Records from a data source
★ ★ ★ ★ ★ ★ ★
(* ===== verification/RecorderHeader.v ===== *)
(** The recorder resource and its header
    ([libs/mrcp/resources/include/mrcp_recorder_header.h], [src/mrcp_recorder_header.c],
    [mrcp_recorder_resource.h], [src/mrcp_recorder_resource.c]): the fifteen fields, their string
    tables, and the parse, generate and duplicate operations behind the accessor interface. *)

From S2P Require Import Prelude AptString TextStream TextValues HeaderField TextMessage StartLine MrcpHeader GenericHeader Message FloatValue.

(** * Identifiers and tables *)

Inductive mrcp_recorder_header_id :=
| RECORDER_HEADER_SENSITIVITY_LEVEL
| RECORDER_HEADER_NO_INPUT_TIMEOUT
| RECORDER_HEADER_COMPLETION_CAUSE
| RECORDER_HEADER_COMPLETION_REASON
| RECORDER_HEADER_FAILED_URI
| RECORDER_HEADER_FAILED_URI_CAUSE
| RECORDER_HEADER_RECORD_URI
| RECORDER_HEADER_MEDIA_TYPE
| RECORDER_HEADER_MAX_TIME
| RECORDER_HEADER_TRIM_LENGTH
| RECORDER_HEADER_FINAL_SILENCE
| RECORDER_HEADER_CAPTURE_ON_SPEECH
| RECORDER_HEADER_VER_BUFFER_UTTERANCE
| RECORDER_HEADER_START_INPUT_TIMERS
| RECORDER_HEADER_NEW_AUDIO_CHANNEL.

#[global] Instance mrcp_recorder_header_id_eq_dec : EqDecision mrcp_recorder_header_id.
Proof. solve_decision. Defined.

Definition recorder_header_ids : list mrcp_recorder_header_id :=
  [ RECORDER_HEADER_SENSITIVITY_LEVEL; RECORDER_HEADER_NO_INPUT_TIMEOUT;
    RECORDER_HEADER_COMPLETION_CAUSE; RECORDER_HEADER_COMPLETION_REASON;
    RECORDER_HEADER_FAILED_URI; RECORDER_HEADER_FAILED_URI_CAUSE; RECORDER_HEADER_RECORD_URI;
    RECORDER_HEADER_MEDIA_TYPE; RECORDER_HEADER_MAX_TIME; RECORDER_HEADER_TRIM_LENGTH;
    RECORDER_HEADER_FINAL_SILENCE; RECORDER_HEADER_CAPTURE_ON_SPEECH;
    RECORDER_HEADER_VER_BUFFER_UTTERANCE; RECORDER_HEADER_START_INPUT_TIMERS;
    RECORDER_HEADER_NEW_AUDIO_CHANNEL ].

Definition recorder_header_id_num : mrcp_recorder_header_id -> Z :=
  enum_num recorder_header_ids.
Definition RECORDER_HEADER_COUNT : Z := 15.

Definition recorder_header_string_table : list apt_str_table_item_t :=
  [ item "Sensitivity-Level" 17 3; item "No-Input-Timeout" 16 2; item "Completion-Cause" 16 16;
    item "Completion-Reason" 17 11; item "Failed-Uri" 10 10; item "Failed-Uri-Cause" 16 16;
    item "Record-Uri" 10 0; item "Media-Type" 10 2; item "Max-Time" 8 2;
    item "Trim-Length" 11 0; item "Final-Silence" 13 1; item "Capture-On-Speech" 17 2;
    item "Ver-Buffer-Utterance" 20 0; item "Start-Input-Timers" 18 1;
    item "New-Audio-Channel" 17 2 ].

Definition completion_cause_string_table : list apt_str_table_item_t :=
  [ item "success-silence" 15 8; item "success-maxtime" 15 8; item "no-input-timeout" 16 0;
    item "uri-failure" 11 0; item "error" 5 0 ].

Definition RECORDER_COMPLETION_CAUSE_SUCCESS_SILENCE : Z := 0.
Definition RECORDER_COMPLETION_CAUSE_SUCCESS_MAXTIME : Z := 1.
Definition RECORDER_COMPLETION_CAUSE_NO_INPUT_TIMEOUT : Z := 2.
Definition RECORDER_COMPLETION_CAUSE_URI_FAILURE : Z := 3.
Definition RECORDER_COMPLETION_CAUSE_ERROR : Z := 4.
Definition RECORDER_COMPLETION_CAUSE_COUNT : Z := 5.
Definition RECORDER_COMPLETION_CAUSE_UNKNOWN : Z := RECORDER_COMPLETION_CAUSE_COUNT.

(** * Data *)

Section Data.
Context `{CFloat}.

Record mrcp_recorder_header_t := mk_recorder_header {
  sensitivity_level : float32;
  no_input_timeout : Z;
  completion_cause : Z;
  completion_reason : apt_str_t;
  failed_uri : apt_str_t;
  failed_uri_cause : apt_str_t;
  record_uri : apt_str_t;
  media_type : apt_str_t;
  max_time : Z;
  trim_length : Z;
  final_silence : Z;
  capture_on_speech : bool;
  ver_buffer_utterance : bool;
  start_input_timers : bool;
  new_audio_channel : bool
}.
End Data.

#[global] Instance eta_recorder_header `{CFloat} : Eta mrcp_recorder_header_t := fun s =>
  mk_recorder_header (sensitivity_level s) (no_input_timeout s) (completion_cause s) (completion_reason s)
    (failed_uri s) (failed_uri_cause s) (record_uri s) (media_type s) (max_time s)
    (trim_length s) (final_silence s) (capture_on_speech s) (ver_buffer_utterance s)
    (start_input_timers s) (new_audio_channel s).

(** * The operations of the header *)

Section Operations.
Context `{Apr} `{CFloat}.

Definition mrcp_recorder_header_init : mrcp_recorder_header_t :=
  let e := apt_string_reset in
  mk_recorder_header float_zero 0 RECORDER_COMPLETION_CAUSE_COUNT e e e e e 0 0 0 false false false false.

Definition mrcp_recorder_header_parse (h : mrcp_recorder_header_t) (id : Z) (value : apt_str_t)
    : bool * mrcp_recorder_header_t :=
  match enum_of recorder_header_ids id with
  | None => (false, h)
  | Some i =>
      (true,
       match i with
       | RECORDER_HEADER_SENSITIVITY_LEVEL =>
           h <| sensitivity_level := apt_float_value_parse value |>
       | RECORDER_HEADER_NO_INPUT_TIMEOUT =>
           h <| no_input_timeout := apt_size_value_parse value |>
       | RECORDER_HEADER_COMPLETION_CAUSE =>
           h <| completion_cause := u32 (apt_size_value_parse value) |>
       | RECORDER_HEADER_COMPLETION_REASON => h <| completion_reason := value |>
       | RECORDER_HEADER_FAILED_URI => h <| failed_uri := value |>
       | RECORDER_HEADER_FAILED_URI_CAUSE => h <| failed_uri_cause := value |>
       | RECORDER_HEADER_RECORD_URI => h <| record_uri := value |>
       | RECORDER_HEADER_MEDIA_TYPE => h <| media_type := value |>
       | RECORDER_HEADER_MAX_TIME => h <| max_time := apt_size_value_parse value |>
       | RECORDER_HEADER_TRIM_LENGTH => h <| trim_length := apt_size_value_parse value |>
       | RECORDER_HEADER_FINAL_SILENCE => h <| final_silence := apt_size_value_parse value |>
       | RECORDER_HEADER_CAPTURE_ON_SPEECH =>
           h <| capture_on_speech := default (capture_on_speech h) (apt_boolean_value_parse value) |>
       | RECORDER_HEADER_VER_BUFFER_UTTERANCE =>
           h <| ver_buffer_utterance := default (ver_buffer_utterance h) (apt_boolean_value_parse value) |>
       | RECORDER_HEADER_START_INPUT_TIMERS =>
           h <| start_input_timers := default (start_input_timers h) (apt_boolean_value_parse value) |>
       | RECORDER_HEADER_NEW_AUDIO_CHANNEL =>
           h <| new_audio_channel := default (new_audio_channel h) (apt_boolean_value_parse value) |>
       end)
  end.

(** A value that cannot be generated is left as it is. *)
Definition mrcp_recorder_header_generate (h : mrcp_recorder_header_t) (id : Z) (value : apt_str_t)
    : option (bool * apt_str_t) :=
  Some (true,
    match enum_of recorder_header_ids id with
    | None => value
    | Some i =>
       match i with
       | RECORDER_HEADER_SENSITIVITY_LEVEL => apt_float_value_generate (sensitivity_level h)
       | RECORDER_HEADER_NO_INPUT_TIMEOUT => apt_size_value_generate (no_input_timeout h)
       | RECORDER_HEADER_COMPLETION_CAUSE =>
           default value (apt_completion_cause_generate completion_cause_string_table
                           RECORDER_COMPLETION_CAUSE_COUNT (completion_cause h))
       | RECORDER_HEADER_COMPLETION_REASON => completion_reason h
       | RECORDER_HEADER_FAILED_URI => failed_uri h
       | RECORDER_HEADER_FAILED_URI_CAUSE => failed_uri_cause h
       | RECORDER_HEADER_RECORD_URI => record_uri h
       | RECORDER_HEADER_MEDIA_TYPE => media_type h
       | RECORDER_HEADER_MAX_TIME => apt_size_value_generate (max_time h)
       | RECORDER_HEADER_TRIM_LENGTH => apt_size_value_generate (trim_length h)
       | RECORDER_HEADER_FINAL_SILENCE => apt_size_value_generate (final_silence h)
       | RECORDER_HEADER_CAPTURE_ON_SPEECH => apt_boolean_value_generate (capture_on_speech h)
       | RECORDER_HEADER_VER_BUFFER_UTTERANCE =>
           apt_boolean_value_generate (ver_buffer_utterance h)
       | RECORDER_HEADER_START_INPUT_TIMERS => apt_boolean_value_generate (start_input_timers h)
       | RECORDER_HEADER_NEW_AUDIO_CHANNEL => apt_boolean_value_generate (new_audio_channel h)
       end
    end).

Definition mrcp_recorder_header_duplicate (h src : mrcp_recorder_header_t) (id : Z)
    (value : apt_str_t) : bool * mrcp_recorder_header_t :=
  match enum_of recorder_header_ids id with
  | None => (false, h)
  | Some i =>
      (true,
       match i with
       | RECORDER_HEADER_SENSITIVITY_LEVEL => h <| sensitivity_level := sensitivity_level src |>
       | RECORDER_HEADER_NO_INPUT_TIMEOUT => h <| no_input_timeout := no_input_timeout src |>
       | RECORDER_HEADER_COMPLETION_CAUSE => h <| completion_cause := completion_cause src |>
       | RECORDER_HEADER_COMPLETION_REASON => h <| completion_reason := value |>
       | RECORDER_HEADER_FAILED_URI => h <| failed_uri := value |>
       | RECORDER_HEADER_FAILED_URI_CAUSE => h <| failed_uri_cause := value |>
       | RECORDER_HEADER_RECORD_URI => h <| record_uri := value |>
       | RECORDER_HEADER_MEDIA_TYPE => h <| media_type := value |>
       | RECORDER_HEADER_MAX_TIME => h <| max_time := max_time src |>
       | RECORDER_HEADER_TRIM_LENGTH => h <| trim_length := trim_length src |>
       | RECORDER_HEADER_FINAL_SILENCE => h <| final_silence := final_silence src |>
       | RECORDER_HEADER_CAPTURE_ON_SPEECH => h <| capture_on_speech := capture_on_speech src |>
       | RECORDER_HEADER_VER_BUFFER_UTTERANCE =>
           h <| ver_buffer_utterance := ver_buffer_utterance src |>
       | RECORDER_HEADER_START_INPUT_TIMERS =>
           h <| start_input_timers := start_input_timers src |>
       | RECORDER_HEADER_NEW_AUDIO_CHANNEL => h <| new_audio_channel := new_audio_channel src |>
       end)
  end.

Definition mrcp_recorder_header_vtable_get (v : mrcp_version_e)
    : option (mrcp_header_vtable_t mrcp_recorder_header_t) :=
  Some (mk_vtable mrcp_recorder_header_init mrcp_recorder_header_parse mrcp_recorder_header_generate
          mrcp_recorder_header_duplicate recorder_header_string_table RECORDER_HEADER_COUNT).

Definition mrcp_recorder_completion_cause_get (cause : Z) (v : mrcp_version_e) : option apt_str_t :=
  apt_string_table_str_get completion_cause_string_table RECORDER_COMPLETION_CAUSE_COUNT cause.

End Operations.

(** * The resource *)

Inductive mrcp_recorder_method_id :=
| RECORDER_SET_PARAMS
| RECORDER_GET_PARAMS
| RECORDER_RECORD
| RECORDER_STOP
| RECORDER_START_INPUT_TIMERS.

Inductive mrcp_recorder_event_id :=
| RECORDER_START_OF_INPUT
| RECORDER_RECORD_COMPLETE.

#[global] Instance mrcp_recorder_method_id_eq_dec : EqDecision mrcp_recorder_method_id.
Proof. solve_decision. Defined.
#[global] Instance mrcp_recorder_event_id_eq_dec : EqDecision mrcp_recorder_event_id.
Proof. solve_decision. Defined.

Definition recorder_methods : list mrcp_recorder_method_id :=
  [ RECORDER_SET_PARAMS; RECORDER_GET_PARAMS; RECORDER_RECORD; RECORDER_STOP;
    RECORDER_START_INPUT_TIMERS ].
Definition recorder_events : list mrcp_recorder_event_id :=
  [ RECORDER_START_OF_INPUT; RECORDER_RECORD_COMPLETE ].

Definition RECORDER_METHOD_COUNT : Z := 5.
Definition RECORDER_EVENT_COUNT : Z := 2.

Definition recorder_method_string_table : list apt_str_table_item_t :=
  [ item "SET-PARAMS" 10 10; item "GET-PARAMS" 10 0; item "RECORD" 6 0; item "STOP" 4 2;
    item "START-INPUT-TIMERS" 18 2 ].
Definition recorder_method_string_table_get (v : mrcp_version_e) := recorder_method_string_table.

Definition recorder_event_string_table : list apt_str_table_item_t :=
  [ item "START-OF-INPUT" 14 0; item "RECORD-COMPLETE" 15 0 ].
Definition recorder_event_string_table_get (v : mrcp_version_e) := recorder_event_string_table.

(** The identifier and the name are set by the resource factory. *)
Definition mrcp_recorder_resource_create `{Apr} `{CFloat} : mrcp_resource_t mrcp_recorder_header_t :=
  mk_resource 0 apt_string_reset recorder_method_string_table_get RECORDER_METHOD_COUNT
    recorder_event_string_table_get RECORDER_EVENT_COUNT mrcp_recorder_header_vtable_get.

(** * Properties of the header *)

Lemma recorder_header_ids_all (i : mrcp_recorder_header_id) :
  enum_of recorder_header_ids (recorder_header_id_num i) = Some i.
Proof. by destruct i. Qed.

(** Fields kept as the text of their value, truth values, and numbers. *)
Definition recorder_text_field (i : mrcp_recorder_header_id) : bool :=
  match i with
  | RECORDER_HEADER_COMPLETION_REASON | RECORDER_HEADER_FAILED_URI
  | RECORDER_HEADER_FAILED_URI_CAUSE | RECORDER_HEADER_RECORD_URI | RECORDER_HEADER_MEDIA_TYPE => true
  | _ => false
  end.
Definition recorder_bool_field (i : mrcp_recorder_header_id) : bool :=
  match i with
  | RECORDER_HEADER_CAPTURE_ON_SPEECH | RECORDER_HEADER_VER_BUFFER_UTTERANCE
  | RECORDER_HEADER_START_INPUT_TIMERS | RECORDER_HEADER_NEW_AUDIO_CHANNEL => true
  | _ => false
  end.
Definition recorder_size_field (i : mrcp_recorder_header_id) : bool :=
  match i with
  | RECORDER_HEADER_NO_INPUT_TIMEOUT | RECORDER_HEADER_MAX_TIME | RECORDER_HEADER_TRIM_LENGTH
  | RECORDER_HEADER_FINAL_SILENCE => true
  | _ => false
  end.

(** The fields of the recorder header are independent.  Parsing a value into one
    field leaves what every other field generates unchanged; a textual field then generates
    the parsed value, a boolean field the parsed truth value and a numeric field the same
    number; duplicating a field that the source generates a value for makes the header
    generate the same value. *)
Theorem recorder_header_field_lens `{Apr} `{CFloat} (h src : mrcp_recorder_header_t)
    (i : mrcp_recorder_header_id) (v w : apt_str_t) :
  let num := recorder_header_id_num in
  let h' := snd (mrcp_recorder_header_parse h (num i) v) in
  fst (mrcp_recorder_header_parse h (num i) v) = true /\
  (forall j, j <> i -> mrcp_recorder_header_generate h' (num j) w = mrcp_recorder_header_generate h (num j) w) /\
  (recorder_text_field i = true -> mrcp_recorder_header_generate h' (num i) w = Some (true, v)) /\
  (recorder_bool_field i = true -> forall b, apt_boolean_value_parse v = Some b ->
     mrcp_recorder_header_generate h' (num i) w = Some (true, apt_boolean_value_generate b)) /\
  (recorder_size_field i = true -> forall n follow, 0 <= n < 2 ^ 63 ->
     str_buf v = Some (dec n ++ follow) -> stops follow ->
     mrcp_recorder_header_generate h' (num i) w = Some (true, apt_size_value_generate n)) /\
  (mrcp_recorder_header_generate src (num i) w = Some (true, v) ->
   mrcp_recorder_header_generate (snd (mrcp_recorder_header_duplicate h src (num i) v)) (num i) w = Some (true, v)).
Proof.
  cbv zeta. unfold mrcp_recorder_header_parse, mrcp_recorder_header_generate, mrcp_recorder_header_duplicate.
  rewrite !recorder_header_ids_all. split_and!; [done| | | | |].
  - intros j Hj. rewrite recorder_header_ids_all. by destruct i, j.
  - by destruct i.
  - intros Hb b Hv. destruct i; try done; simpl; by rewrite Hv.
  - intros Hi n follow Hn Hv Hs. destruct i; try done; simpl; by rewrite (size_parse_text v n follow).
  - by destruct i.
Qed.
★ ★ ★ ★ ★ ★ ★
Starting at the line above that contains "End Operations.", write out each line exactly until the line that contains "Definition recorder_method_string_table : list" has been written, and stop there.

Solved exercise |
End Operations.

(** * The resource *)

Inductive mrcp_recorder_method_id :=
| RECORDER_SET_PARAMS
| RECORDER_GET_PARAMS
| RECORDER_RECORD
| RECORDER_STOP
| RECORDER_START_INPUT_TIMERS.

Inductive mrcp_recorder_event_id :=
| RECORDER_START_OF_INPUT
| RECORDER_RECORD_COMPLETE.

#[global] Instance mrcp_recorder_method_id_eq_dec : EqDecision mrcp_recorder_method_id.
Proof. solve_decision. Defined.
#[global] Instance mrcp_recorder_event_id_eq_dec : EqDecision mrcp_recorder_event_id.
Proof. solve_decision. Defined.

Definition recorder_methods : list mrcp_recorder_method_id :=
  [ RECORDER_SET_PARAMS; RECORDER_GET_PARAMS; RECORDER_RECORD; RECORDER_STOP;
    RECORDER_START_INPUT_TIMERS ].
Definition recorder_events : list mrcp_recorder_event_id :=
  [ RECORDER_START_OF_INPUT; RECORDER_RECORD_COMPLETE ].

Definition RECORDER_METHOD_COUNT : Z := 5.
Definition RECORDER_EVENT_COUNT : Z := 2.

Definition recorder_method_string_table : list apt_str_table_item_t :=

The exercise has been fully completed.